If a line in the entries below includes "holds", pick it out and copy it.

Segment Open

(* ===== verification/Cluster.v ===== *)
(** * A cluster of nodes over one Raft log

    The Raft library is not part of the sources; what the code relies on is
    written as the steps it allows: there is one log of committed entries, it
    only grows, and it is delivered to the apply loop of each node in order and
    without gaps from the node's position; a snapshot handed to a node is one
    that some node gave to [InstallSnapshot], and delivery resumes after its
    index; a restarted process starts from the beginning.  In between, the HTTP
    handlers subscribe, receive and change the address book, and the two handlers
    that keep the mutex over several steps, [handleStatus] and [handleMembers], run
    their programs.

    The nodes run the code of [KVService].  The invariant relates every node to
    the log prefix it has applied, and its mutex to the handler inside. *)

From S2P Require Import Prelude GoLib Api DataStore StoreSpec Command StateMachine Replication Watch WatchLog Codec Snapshot Peers KVService Commits Handlers.
Import EventBuffer WatchSubs.

(** ** The state a log prefix determines *)

Definition commandsOf (es : list LogEntry) : list Command :=
  omap (λ e, match e with EntryCommand cmd => Some cmd | EntryConfigChange _ => None end) es.

Definition canonical (es : list LogEntry) : replicated :=
  match applyLog ((λ c, (mkEnv 0 in_order, c)) <$> commandsOf es) newReplicated with
  | Ret p => p.2
  | _ => newReplicated
  end.

Definition submittedEntry (e : LogEntry) : Prop :=
  match e with EntryCommand cmd => submitted cmd | EntryConfigChange _ => True end.

Lemma commandsOf_app es1 es2 : commandsOf (es1 ++ es2) = commandsOf es1 ++ commandsOf es2.
Proof. apply omap_app. Qed.

Lemma commandsOf_submitted es :
  Forall submittedEntry es ->
  Forall (λ p : Env * Command, submitted p.2) ((λ c, (mkEnv 0 in_order, c)) <$> commandsOf es).
Proof. induction 1 as [|[cmd|cc] es He Hes IH]; simpl; [constructor|by constructor|done]. Qed.

Lemma canonical_command es cmd env r :
  Forall submittedEntry es -> submitted cmd -> r ≡ canonical es ->
  ∃ cmd' r', applyCommand env cmd r = Ret (cmd', r') ∧ r' ≡ canonical (es ++ [EntryCommand cmd]).
Proof.
  intros Hes Hc Hr. destruct (apply_total env cmd r Hc) as (cmd' & r' & Ha).
  exists cmd', r'. split; [done|]. unfold canonical in *.
  rewrite commandsOf_app, fmap_app, applyLog_app. simpl.
  destruct (applyLog_total _ newReplicated (commandsOf_submitted _ Hes)) as (cs & r0 & E).
  rewrite E in *. simpl in *. pose proof (apply_equiv env (mkEnv 0 in_order) cmd r r0 Hr) as Heq.
  rewrite Ha in Heq. destruct (applyCommand _ cmd r0) as [[]| |]; simpl in *; naive_solver.
Qed.

Lemma canonical_change es cc : canonical (es ++ [EntryConfigChange cc]) = canonical es.
Proof. unfold canonical. rewrite commandsOf_app. simpl. by rewrite app_nil_r. Qed.

(** ** Clusters *)

(** A handler that holds the mutex of its node, with the rest of its program. *)
Inductive critical :=
| InStatus (p : prog (reply StatusResponse))
| InMembers (p : prog (reply MembersResponse)).

(** A node: how many entries of the log it has applied, and its service; and for each
    node the handler that holds its mutex. *)
Record cluster := mkCluster {
  clog : list LogEntry;
  nodes : gmap Z (nat * KVService);
  snaps : list InstallSnapshot;
  inside : gmap Z critical }.

Definition optionList {A} (o : option A) : list A := match o with Some a => [a] | None => [] end.

Section cluster.
Context `{Codec kvSnapshot} `{Codec (list persistedPeer)} {S : Type} `{RaftStorage S}.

Segment Closed

> [Exercise answer]:
(** A handler that holds the mutex of its node, with the rest of its program. *)
    node the handler that holds its mutex. *)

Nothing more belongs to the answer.